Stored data

..............................

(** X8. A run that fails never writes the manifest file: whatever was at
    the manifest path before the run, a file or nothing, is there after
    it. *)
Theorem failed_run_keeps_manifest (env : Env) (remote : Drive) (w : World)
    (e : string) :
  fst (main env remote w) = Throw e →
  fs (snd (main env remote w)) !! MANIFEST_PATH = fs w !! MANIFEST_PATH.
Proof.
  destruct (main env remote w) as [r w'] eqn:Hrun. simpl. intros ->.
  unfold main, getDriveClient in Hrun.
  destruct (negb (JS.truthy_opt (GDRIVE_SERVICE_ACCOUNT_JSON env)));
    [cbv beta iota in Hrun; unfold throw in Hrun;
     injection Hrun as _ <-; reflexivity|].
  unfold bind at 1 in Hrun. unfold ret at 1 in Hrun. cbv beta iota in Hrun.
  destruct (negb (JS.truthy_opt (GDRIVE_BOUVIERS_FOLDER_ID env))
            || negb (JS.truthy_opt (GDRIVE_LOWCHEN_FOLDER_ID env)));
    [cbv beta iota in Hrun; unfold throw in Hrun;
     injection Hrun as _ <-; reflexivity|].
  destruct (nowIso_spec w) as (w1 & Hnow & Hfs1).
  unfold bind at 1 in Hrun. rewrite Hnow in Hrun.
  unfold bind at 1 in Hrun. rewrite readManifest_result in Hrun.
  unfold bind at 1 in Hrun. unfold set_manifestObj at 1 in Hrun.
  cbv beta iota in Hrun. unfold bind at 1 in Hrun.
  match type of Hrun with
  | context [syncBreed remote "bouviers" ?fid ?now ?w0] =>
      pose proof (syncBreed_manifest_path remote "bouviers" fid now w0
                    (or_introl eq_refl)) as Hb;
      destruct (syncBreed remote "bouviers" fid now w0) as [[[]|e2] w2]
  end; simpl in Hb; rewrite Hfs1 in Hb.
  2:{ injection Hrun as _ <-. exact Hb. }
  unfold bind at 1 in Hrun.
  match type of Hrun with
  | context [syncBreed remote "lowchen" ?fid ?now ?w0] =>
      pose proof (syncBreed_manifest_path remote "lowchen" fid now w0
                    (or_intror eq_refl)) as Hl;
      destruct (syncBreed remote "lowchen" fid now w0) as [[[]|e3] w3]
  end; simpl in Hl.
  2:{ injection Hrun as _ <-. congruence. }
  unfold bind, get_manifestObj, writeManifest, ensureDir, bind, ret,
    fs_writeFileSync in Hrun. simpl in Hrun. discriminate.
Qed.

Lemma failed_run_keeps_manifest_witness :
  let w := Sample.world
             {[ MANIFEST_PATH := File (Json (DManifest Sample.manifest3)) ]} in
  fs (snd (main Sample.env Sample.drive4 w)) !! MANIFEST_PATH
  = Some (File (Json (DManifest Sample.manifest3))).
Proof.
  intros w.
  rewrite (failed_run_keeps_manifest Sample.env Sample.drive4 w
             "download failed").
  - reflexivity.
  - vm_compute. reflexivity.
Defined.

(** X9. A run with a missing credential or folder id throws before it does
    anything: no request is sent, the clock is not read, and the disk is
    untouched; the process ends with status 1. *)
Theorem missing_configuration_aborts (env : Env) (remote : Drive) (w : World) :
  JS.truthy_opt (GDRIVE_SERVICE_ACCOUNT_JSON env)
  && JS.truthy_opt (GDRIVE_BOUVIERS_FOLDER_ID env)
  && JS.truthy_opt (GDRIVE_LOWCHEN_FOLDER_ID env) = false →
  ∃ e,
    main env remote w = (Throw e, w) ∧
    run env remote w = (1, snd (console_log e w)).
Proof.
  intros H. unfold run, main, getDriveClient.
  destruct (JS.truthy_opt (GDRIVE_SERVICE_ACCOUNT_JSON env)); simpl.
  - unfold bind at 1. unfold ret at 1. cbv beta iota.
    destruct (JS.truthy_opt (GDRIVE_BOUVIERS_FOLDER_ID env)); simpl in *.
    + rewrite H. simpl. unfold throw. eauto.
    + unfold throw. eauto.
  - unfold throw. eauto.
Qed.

..............................

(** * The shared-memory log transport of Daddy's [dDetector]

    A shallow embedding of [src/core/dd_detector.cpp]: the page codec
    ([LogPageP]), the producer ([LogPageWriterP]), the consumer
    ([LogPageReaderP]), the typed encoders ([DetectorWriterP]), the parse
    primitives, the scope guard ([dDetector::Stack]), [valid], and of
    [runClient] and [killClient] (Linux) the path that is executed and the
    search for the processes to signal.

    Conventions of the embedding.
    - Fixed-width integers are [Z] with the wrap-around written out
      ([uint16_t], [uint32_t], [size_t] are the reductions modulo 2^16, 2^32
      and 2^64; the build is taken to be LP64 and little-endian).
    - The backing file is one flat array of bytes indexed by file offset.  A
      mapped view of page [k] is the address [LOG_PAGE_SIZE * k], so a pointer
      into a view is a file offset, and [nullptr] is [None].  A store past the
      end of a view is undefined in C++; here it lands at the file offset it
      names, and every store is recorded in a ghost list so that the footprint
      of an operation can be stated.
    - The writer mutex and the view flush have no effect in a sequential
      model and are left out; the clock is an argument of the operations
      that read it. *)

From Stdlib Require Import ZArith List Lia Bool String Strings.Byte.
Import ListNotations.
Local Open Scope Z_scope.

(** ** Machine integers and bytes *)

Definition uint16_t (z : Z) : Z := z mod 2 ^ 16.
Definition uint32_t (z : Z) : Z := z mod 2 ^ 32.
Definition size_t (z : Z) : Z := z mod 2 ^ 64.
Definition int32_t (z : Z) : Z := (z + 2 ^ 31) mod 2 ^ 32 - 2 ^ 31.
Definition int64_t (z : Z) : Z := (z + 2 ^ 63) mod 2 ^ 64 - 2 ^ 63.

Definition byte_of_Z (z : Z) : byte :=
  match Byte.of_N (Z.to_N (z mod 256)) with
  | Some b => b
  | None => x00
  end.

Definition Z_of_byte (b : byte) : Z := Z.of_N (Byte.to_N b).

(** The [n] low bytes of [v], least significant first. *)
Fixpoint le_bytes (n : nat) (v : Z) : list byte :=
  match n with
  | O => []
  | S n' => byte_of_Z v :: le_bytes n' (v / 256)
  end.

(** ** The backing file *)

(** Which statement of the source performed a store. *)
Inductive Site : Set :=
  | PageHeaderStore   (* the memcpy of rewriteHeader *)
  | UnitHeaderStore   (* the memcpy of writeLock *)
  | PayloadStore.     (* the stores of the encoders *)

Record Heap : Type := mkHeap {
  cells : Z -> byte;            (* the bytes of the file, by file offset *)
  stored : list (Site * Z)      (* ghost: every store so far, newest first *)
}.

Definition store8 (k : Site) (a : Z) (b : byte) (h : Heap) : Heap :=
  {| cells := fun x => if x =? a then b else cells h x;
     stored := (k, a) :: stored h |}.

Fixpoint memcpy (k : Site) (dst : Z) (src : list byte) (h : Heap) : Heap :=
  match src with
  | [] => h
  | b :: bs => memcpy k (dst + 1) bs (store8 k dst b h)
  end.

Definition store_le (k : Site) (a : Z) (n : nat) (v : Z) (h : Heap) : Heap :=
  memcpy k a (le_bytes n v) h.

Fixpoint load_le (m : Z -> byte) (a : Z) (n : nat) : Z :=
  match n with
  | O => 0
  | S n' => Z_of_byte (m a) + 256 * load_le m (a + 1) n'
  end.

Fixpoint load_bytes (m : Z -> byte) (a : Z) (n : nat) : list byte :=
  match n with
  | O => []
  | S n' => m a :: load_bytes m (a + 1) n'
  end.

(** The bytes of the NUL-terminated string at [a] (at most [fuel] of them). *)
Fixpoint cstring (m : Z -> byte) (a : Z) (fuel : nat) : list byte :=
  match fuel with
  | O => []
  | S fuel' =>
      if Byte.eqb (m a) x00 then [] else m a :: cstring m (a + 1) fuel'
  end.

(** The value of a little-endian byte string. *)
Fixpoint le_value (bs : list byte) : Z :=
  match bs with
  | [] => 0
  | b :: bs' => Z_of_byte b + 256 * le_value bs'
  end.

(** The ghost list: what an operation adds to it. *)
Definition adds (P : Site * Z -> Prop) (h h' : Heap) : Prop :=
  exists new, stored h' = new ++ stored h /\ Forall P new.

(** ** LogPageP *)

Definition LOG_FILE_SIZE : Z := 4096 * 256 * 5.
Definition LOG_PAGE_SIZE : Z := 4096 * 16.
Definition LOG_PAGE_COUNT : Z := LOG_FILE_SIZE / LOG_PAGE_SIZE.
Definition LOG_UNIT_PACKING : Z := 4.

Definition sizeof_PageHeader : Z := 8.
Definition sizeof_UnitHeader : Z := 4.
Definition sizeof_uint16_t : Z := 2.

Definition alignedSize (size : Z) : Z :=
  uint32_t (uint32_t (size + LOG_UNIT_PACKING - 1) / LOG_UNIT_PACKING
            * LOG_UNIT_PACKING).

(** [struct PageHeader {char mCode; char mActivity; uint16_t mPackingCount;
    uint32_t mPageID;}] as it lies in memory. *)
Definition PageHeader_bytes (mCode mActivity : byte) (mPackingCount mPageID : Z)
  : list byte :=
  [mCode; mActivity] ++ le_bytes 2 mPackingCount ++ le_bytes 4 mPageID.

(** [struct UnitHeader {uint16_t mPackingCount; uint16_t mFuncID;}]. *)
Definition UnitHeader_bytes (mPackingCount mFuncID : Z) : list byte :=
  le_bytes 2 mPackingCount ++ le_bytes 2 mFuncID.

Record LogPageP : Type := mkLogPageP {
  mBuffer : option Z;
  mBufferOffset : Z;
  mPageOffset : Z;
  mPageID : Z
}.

..............................

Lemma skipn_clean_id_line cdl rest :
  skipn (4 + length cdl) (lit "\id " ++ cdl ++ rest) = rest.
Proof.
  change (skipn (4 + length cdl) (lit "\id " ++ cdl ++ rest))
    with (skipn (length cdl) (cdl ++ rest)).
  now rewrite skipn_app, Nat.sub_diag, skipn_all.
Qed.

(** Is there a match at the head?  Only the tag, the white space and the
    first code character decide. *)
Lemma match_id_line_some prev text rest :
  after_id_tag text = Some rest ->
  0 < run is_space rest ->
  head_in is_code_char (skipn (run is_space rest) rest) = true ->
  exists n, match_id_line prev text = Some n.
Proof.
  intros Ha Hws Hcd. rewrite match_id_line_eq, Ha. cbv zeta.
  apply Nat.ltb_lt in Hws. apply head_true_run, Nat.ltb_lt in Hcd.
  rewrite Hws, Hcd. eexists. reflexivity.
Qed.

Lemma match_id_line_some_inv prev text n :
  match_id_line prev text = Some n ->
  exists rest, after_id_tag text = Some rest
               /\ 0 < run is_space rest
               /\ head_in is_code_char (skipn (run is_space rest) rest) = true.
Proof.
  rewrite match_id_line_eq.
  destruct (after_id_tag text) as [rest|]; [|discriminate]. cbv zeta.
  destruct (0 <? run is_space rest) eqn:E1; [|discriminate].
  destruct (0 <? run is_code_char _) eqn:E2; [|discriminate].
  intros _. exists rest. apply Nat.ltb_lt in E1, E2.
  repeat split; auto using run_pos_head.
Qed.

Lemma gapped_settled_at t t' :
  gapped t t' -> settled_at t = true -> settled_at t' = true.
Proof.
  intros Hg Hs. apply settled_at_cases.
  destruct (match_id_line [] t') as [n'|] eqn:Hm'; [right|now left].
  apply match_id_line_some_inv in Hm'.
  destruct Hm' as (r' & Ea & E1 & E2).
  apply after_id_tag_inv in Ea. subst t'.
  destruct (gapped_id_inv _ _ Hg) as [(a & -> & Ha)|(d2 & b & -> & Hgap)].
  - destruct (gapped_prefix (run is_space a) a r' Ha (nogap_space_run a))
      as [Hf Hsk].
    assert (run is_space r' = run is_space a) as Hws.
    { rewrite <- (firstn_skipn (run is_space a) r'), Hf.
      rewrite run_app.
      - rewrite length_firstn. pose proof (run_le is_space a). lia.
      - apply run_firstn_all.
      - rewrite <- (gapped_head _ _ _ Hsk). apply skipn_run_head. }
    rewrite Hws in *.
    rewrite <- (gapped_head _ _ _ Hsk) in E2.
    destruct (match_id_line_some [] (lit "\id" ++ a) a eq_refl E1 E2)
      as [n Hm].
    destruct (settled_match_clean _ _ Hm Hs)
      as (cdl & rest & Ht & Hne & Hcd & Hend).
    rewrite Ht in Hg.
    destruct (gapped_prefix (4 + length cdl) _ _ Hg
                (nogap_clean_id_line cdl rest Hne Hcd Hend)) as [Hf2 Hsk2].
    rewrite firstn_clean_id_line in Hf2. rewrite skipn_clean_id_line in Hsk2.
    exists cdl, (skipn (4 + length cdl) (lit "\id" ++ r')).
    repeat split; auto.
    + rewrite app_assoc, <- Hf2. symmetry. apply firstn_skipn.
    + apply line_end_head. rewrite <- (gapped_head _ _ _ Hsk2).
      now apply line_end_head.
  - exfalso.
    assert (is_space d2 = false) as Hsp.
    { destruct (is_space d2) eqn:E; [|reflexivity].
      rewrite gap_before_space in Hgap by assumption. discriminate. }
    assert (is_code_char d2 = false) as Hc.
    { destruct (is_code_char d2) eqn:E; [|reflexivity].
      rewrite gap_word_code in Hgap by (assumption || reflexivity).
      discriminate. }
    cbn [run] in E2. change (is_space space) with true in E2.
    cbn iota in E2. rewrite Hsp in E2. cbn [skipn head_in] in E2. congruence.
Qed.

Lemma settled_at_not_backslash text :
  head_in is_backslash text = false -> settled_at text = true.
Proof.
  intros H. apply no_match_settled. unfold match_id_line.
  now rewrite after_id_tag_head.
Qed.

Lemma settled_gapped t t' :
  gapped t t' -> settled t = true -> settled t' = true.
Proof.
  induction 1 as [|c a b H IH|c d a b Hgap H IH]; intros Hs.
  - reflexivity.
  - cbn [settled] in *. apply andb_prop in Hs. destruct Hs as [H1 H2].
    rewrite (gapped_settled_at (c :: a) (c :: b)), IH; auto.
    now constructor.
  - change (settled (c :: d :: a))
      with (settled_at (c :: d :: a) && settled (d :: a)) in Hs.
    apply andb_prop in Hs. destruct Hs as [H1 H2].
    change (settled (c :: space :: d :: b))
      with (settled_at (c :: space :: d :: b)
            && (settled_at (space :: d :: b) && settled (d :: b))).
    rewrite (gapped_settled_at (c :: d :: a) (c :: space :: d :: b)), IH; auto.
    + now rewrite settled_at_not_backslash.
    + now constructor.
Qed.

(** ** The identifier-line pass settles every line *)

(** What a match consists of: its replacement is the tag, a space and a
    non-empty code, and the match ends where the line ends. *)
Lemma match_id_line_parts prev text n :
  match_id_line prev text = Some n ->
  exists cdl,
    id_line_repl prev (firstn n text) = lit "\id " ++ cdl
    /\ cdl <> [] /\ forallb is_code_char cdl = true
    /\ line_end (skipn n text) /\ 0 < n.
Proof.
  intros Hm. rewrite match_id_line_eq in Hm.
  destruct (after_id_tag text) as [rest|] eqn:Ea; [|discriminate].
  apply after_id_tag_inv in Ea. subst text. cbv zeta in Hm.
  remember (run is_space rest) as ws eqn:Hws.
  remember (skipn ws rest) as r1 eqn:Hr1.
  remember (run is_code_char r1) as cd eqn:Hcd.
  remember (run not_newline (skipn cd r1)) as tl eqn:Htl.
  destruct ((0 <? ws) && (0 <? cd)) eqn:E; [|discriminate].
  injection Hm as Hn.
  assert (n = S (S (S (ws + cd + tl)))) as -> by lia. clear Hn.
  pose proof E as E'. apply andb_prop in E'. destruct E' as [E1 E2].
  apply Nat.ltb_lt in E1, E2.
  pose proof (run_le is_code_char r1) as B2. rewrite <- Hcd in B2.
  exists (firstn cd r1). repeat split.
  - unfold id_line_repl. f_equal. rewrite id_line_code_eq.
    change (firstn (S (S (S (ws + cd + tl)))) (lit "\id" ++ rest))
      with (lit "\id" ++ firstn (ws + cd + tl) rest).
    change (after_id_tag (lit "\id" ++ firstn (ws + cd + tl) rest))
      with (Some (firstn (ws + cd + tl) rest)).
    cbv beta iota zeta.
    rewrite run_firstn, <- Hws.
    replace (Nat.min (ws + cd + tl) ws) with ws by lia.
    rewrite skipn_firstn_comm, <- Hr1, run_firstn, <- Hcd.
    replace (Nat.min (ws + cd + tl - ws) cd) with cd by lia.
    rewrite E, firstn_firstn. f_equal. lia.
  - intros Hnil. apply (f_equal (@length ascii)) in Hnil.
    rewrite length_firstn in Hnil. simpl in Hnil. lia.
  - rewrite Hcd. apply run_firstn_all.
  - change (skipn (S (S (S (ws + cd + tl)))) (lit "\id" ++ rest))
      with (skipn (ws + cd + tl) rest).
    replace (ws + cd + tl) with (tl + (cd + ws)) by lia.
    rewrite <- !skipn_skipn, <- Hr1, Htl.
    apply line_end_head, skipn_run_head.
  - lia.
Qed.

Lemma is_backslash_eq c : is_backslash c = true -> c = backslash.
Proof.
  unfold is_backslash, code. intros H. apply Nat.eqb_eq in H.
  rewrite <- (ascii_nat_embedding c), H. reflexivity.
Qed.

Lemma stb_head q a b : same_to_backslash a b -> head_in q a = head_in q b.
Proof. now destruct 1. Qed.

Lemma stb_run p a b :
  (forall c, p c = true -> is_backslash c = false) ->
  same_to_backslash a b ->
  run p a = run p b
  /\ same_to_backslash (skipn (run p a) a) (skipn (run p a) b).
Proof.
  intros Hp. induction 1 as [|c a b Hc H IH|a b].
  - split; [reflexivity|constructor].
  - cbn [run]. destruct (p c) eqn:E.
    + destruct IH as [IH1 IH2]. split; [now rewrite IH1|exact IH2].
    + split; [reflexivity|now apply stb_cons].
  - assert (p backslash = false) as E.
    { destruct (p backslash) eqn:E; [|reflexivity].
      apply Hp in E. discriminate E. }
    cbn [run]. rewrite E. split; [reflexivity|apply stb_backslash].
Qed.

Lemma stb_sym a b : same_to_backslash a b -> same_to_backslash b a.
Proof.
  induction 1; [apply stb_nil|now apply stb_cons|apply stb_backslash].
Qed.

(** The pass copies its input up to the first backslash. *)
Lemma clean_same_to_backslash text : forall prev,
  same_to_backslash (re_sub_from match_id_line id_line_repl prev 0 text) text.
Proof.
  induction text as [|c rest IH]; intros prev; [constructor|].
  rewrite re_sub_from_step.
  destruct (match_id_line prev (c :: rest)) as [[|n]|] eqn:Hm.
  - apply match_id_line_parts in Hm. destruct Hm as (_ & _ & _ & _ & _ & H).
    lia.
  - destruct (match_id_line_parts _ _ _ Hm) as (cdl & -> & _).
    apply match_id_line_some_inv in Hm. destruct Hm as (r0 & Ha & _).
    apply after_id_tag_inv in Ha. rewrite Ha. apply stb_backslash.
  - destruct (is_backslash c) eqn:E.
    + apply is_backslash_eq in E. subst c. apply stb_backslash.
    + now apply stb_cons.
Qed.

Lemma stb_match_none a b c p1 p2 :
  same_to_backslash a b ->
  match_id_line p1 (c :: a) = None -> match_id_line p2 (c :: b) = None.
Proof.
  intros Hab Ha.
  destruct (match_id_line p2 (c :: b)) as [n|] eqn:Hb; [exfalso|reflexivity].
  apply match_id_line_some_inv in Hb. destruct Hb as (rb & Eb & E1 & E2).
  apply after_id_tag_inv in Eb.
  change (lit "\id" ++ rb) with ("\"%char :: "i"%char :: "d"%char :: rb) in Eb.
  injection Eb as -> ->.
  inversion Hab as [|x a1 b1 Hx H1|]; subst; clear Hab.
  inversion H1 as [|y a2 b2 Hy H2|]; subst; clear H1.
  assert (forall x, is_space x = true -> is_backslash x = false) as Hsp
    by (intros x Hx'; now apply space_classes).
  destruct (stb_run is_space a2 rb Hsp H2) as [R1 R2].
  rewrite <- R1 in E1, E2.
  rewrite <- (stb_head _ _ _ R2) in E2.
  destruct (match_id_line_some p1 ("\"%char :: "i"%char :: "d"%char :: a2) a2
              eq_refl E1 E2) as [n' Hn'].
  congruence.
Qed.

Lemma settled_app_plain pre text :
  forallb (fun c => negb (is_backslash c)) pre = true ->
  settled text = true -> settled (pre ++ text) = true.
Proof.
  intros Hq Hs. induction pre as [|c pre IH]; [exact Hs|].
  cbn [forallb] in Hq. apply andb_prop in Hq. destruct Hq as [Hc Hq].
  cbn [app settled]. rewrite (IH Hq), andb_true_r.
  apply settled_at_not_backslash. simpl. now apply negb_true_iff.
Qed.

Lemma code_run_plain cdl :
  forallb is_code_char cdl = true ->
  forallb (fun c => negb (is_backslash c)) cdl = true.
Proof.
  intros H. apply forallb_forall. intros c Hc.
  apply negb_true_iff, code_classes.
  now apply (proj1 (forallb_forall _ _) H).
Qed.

..............................

* _Problem statement_: Above are the entries. Copy exactly the part that opens with the line containing "256 * le_value bs'" and closes with the line containing "mBuffer : option Z;", and no more.

* _Your solution_:
  | b :: bs' => Z_of_byte b + 256 * le_value bs'
  end.

(** The ghost list: what an operation adds to it. *)
Definition adds (P : Site * Z -> Prop) (h h' : Heap) : Prop :=
  exists new, stored h' = new ++ stored h /\ Forall P new.

(** ** LogPageP *)

Definition LOG_FILE_SIZE : Z := 4096 * 256 * 5.
Definition LOG_PAGE_SIZE : Z := 4096 * 16.
Definition LOG_PAGE_COUNT : Z := LOG_FILE_SIZE / LOG_PAGE_SIZE.
Definition LOG_UNIT_PACKING : Z := 4.

Definition sizeof_PageHeader : Z := 8.
Definition sizeof_UnitHeader : Z := 4.
Definition sizeof_uint16_t : Z := 2.

Definition alignedSize (size : Z) : Z :=
  uint32_t (uint32_t (size + LOG_UNIT_PACKING - 1) / LOG_UNIT_PACKING
            * LOG_UNIT_PACKING).

(** [struct PageHeader {char mCode; char mActivity; uint16_t mPackingCount;
    uint32_t mPageID;}] as it lies in memory. *)
Definition PageHeader_bytes (mCode mActivity : byte) (mPackingCount mPageID : Z)
  : list byte :=
  [mCode; mActivity] ++ le_bytes 2 mPackingCount ++ le_bytes 4 mPageID.

(** [struct UnitHeader {uint16_t mPackingCount; uint16_t mFuncID;}]. *)
Definition UnitHeader_bytes (mPackingCount mFuncID : Z) : list byte :=
  le_bytes 2 mPackingCount ++ le_bytes 2 mFuncID.

Record LogPageP : Type := mkLogPageP {
  mBuffer : option Z;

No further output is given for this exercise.